Wilhelm Reich
Qu’est-ce que la conscience de classe ? Contribution au débat sur la reconstruction du mouvement ouvrier
Wilhelm Reich, Qu’est-ce que la conscience de classe ? Contribution au débat sur la reconstruction du mouvement ouvrier, Montréal, M Éditeur, 2018, 143 pages.
Est-on réellement en présence de cet ouvrage que la quatrième de couverture décrit comme « toujours actuel » et susceptible d’apporter des réponses solides et contemporaines à ces interrogations fondamentales ? « Mouvement ouvrier », « mouvement de salariéEs », « mettre fin au système qui les exploite », qu’est-ce à dire ? « Reconstruire », « expliquer », « ne se mobilise pas », il s’agit là d’un choix de mots et de verbes qui, loin d’être passifs, semblent indiquer la direction des actions à mettre en branle et qui auront pour effet de conduire l’humanité inévitablement et irréversiblement vers un avenir émancipateur, égalitaire, ayant enfin supprimé les lendemains qui déchantent ? Appliquons les freins à cet enthousiasme prométhéen !

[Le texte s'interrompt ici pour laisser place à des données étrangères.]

Lemma visit_link_candidate {Profile} (P : Platform Profile) baseUrl baseOrigin acc h :
  visit_link P baseUrl baseOrigin acc h
  = match candidate P baseUrl baseOrigin h with
    | Some u => if (length acc <? 10)%nat then set_add u acc else acc
    | None => acc
    end.
Proof.
  unfold visit_link, candidate.
  destruct (String.eqb h ""); [reflexivity|].
  destruct (URL_resolve P h baseUrl) as [resolved|]; [|reflexivity].
  destruct (URL_parse P (href resolved)) as [parsedUrl|]; [|reflexivity].
  destruct (String.eqb (origin parsedUrl) baseOrigin); cbn [negb andb]; [|reflexivity].
  destruct (hasKeyword _); cbn [andb]; reflexivity.
Qed.

(** The guard on the size of the set keeps its first ten members. *)
Lemma guarded_add_take (u : string) (U : list string) :
  (if (length (firstn 10 U) <? 10)%nat then set_add u (firstn 10 U) else firstn 10 U)
  = firstn 10 (set_add u U).
Proof.
  destruct (Nat.ltb_spec (length (firstn 10 U)) 10) as [Hlt|Hge].
  - rewrite length_take in Hlt.
    assert (Hall : firstn 10 U = U) by (apply take_ge; lia).
    rewrite Hall. symmetry. apply take_ge.
    unfold set_add. case_bool_decide; [lia|]. rewrite length_app. simpl. lia.
  - rewrite length_take in Hge. unfold set_add. case_bool_decide; [reflexivity|].
    rewrite take_app_le by lia. reflexivity.
Qed.

Lemma visit_all_take {Profile} (P : Platform Profile) baseUrl baseOrigin hrefs :
  forall U,
    fold_left (visit_link P baseUrl baseOrigin) hrefs (firstn 10 U)
    = firstn 10 (fold_left (fun s x => set_add x s)
                   (candidates P baseUrl baseOrigin hrefs) U).
Proof.
  induction hrefs as [|h hrefs IH]; intros U; [reflexivity|].
  cbn [fold_left]. rewrite visit_link_candidate. unfold candidates. cbn [omap list_omap].
  fold (candidates P baseUrl baseOrigin hrefs).
  destruct (candidate P baseUrl baseOrigin h) as [u|].
  - rewrite guarded_add_take. cbn [fold_left]. apply IH.
  - apply IH.
Qed.

(** [findImportantPages] returns the first five distinct qualifying links
    of the page, each in the place of its first occurrence in the
    document; the limit of ten on the set never changes the answer.  On a
    base URL that does not parse it throws the [TypeError] of [new URL]. *)
Theorem findImportantPages_first_five {Profile} (P : Platform Profile)
    (baseUrl homepageHtml : string) :
  findImportantPages P baseUrl homepageHtml
  = match URL_parse P baseUrl with
    | Some parsedBase =>
        Ok (firstn 5 (set_from
                        (candidates P baseUrl (origin parsedBase)
                           (cheerio_hrefs P homepageHtml))))
    | None => Throw (TypeError "Invalid URL")
    end.
Proof.
  unfold findImportantPages. destruct (URL_parse P baseUrl) as [parsedBase|]; [|reflexivity].
  cbv zeta. f_equal.
  change (@nil string) with (firstn 10 (@nil string)) at 1.
  rewrite visit_all_take. unfold set_from.
  rewrite take_take. reflexivity.
Qed.

End DiscoveryMore.

(** ** More on the runs of the orchestrator *)

Module OrchestratorMore.
Import JS Storage Orchestrator Shapes StorageProps OrchestratorProps.

Lemma get_other_after_update id other st message db :
  id <> other ->
  getWebsiteAnalysis other (updateWebsiteAnalysisStatus id st message db)
  = getWebsiteAnalysis other db.
Proof. intros Hne. unfold getWebsiteAnalysis. cbn. now apply lookup_alter_ne. Qed.

Lemma get_other_after_upsert id other patch db :
  id <> other ->
  getWebsiteAnalysis other (upsertWebsiteAnalysis id patch db) = getWebsiteAnalysis other db.
Proof. intros Hne. unfold getWebsiteAnalysis. cbn. now apply lookup_insert_ne. Qed.

Lemma pages_other_after_create id other url db :
  id <> other -> pages_of other (createAnalyzedPage id url db) = pages_of other db.
Proof.
  intros Hne. unfold pages_of, createAnalyzedPage. cbn [analyzed_pages].
  rewrite filter_app, filter_cons. cbn [businessAccountId].
  destruct (decide (id = other)); [contradiction|]. now rewrite filter_nil, app_nil_r.
Qed.

Section Isolation.
Context (id other : string) (Hne : id <> other).

Lemma alone_bind {A B} (m : M A) (k : A -> M B) :
  leaves_alone other m -> (forall a, leaves_alone other (k a)) ->
  leaves_alone other (m ≫= k).
Proof.
  intros Hm Hk db. specialize (Hm db). unfold mbind, M_bind, bind.
  destruct (m db) as [db1 [a|e]]; cbn [fst] in *; [|exact Hm].
  destruct (Hk a db1) as [H1 H2]. destruct Hm as [H3 H4]. split; congruence.
Qed.

Lemma alone_try {A} (m : M A) (h : JsError -> M A) :
  leaves_alone other m -> (forall e, leaves_alone other (h e)) ->
  leaves_alone other (try_catch m h).
Proof.
  intros Hm Hh db. specialize (Hm db). unfold try_catch.
  destruct (m db) as [db1 [a|e]]; cbn [fst] in *; [exact Hm|].
  destruct (Hh e db1) as [H1 H2]. destruct Hm as [H3 H4]. split; congruence.
Qed.

Lemma alone_pure {A} (r : result A) : leaves_alone other (await r).
Proof. intros db. split; reflexivity. Qed.

Lemma alone_read {A} (f : Db -> A) : leaves_alone other (read f).
Proof. intros db. split; reflexivity. Qed.

Lemma alone_update st message :
  leaves_alone other (write (updateWebsiteAnalysisStatus id st message)).
Proof. intros db. split; [now apply get_other_after_update | reflexivity]. Qed.

Lemma alone_upsert patch : leaves_alone other (write (upsertWebsiteAnalysis id patch)).
Proof. intros db. split; [now apply get_other_after_upsert | reflexivity]. Qed.

Lemma alone_create url : leaves_alone other (write (createAnalyzedPage id url)).
Proof. intros db. split; [reflexivity | now apply pages_other_after_create]. Qed.

Lemma alone_insert {Profile} (P : Platform Profile) url :
  leaves_alone other (try_catch (insert_page P id url) (fun _ => ret tt)).
Proof.
  apply alone_try; [|intros e; apply (alone_pure (Ok tt))].
  unfold insert_page. destruct (page_insert_error P id url) as [e|].
  - apply (alone_pure (Throw e)).
  - apply alone_create.
Qed.

Lemma alone_save {Profile} (P : Platform Profile) urls :
  leaves_alone other (save_pages P id urls).
Proof.
  unfold save_pages. induction (uniquePages urls) as [|u l IH].
  - apply (alone_pure (Ok tt)).
  - cbn [for_each]. apply alone_bind; [apply alone_insert | intros _; exact IH].
Qed.

Lemma alone_failure {A} e : leaves_alone other (@record_failure A id e).
Proof.
  unfold record_failure. apply alone_bind; [apply alone_update | intros _].
  apply (alone_pure (Throw e)).
Qed.

Lemma alone_analyzeWebsite {Profile} (P : Platform Profile) websiteUrl key :
  leaves_alone other (analyzeWebsite P websiteUrl id key).
Proof.
  unfold analyzeWebsite. apply alone_try; [|intros e; apply alone_failure].
  apply alone_bind; [apply alone_update | intros _].
  apply alone_bind; [apply alone_pure | intros homepageContent].
  apply alone_bind; [apply alone_pure | intros homepageHtml].
  apply alone_bind; [apply alone_pure | intros additionalPages]. cbv zeta.
  apply alone_bind; [apply alone_pure | intros analyzedContent].
  apply alone_bind; [apply alone_upsert | intros _].
  apply alone_bind; [apply alone_save | intros _].
  apply alone_update.
Qed.

Lemma alone_analyzeWebsitePages {Profile} (P : Platform Profile) pageUrls key appendMode :
  leaves_alone other (analyzeWebsitePages P pageUrls id key appendMode).
Proof.
  unfold analyzeWebsitePages. apply alone_try; [|intros e; apply alone_failure].
  apply alone_bind; [apply alone_update | intros _]. cbv zeta.
  apply alone_bind;
    [destruct (String.eqb _ _);
       [apply (alone_pure (Throw ScrapeFailed)) | apply (alone_pure (Ok tt))]
    | intros _].
  apply alone_bind; [apply alone_read | intros existingData].
  apply alone_bind; [apply alone_pure | intros analyzedContent].
  apply alone_bind; [apply alone_upsert | intros _].
  apply alone_bind; [apply alone_pure | intros texts].
  apply alone_bind; [apply alone_save | intros _].
  apply alone_update.
Qed.

End Isolation.

(** A run for one account, however it ends, leaves the row and the page
    log of every other account as they were. *)
Theorem run_leaves_other_accounts_alone {Profile} (P : Platform Profile)
    (id other key : string) :
  id <> other ->
  (forall websiteUrl, leaves_alone other (analyzeWebsite P websiteUrl id key))
  /\ (forall pageUrls appendMode,
        leaves_alone other (analyzeWebsitePages P pageUrls id key appendMode)).
Proof.
  intros Hne. split.
  - intros websiteUrl. now apply alone_analyzeWebsite.
  - intros pageUrls appendMode. now apply alone_analyzeWebsitePages.
Qed.

Lemma run_leaves_other_accounts_alone_witness :
  let P := Worlds.shop_world in
  let db := MoreWorlds.two_accounts_db in
  let out := analyzeWebsite P "https://shop.example" "acct-1" "sk-test" db in
  "acct-1" <> "acct-2"
  /\ getWebsiteAnalysis "acct-2" (fst out) = getWebsiteAnalysis "acct-2" db
  /\ pages_of "acct-2" (fst out) = pages_of "acct-2" db.
Proof.
  intros P db out.
  assert (Hne : "acct-1" <> "acct-2") by discriminate.
  exact (conj Hne
           (proj1 (run_leaves_other_accounts_alone P "acct-1" "acct-2" "sk-test" Hne)
              "https://shop.example" db)).
Defined.

Lemma marked_failed_db id e db :
  marked_failed id e db
    (updateWebsiteAnalysisStatus id failed (Some (emessage e))
       (updateWebsiteAnalysisStatus id analyzing None db)).
Proof.
  split; [|reflexivity]. rewrite !get_after_update.
  destruct (getWebsiteAnalysis id db); reflexivity.
Qed.

Lemma saved_then_failed_db id e url content db :
  saved_then_failed id e url content db
    (updateWebsiteAnalysisStatus id failed (Some (emessage e))
       (upsertWebsiteAnalysis id (mkPatch url (Some completed) (Some content))
          (updateWebsiteAnalysisStatus id analyzing None db))).
Proof.
  split; [|reflexivity]. rewrite get_after_update.
  unfold getWebsiteAnalysis at 1, upsertWebsiteAnalysis. cbn [website_analysis].
  rewrite lookup_insert_eq, get_after_update.
  destruct (getWebsiteAnalysis id db); reflexivity.
Qed.

Lemma page_texts_throws pageUrls e :
  page_texts pageUrls = Throw e -> e = NotAFunction "toLowerCase".
Proof.
  induction pageUrls as [|[s|text column] rest IH]; cbn [page_texts].
  - discriminate.
  - destruct (page_texts rest); [discriminate|]. intros H; inversion H; subst. now apply IH.
  - intros H; now inversion H.
Qed.

Lemma analyzeWebsite_failure {Profile} (P : Platform Profile) websiteUrl id key db e :
  snd (analyzeWebsite P websiteUrl id key db) = Throw e ->
  marked_failed id e db (fst (analyzeWebsite P websiteUrl id key db)).
Proof.
  pose proof (analyzeWebsite_outcome P websiteUrl id key db) as Hout. cbv zeta in Hout.
  destruct (Fetcher.scrapeWebsite P websiteUrl) as [homepageContent|e1];
    [|rewrite Hout; intros H; inversion H; apply marked_failed_db].
  destruct (Fetcher.fetchPageHtml P websiteUrl) as [homepageHtml|e1];
    [|rewrite Hout; intros H; inversion H; apply marked_failed_db].
  destruct (Discovery.findImportantPages P websiteUrl homepageHtml) as [additionalPages|e1];
    [|rewrite Hout; intros H; inversion H; apply marked_failed_db].
  destruct (analyzeWithOpenAI P _ key) as [profile|e1];
    [|rewrite Hout; intros H; inversion H; apply marked_failed_db].
  destruct Hout as (db' & -> & _). discriminate.
Qed.

(** The two ways in which a run of [analyzeWebsitePages] throws: before
    Step 4, or in Step 5 on an element that is not a string. *)
Lemma analyzeWebsitePages_failure {Profile} (P : Platform Profile)
    pageUrls id key appendMode db e :
  let out := analyzeWebsitePages P pageUrls id key appendMode db in
  snd out = Throw e ->
  marked_failed id e db (fst out)
  \/ (page_texts pageUrls = Throw e
      /\ trim (pages_text P pageUrls) <> EmptyString
      /\ exists profile,
           synthesize P
             (existing_profile P id appendMode
                (updateWebsiteAnalysisStatus id analyzing None db))
             appendMode (pages_text P pageUrls) key = Ok profile
           /\ saved_then_failed id e (as_column <$> head pageUrls)
                (JSON_stringify P profile) db (fst out)).
Proof.
  intros out. subst out.
  pose proof (analyzeWebsitePages_outcome P pageUrls id key appendMode db) as Hout.
  cbv zeta in Hout.
  destruct (String.eqb_spec (trim (pages_text P pageUrls)) EmptyString) as [Hempty|Hsome].
  - rewrite Hout. intros H; inversion H. left. apply marked_failed_db.
  - destruct (synthesize P _ appendMode _ key) as [profile|e1].
    + destruct (page_texts pageUrls) as [texts|e1].
      * destruct Hout as (db' & -> & _). discriminate.
      * rewrite Hout. intros H; inversion H; subst e1. right.
        split; [reflexivity|]. split; [exact Hsome|]. exists profile.
        split; [reflexivity | apply saved_then_failed_db].
    + rewrite Hout. intros H; inversion H; subst e1. left. apply marked_failed_db.
Qed.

Initialement publié en 1934 (sous le pseudonyme d’Ernst Parell), le livre aborde, en partie, certains aspects qui ont concouru à la perte d’influence du mouvement révolutionnaire prolétarien auprès des larges masses. Reconnaissons-le, le mouvement communiste international n’a pas été en mesure de renverser le capitalisme, ni non plus de vaincre la bourgeoisie. Pourquoi en est-il ainsi ? Reich avance la piste suivante : la bureaucratisation des dirigeants révolutionnaires. Ce qui n’est pas faux. Mais, il existe d’autres facteurs susceptibles de nous aider à comprendre pourquoi la révolution bolchévique a achoppé une fois les anciennes élites dirigeantes limogées et renversées. La « masse » ne souhaitait pas réellement faire la révolution communiste. Pourquoi donc ? Reich y répond comme suit : « Or, le sentiment des larges masses est décisif : elles redoutent la violence, désirent la paix et la tranquillité et ne veulent donc pas entendre parler de communisme ».
Soyons clair, ce livre, hélas n’offre aucune « recette » pour « reconstruire le mouvement ouvrier et reprendre l’offensive ».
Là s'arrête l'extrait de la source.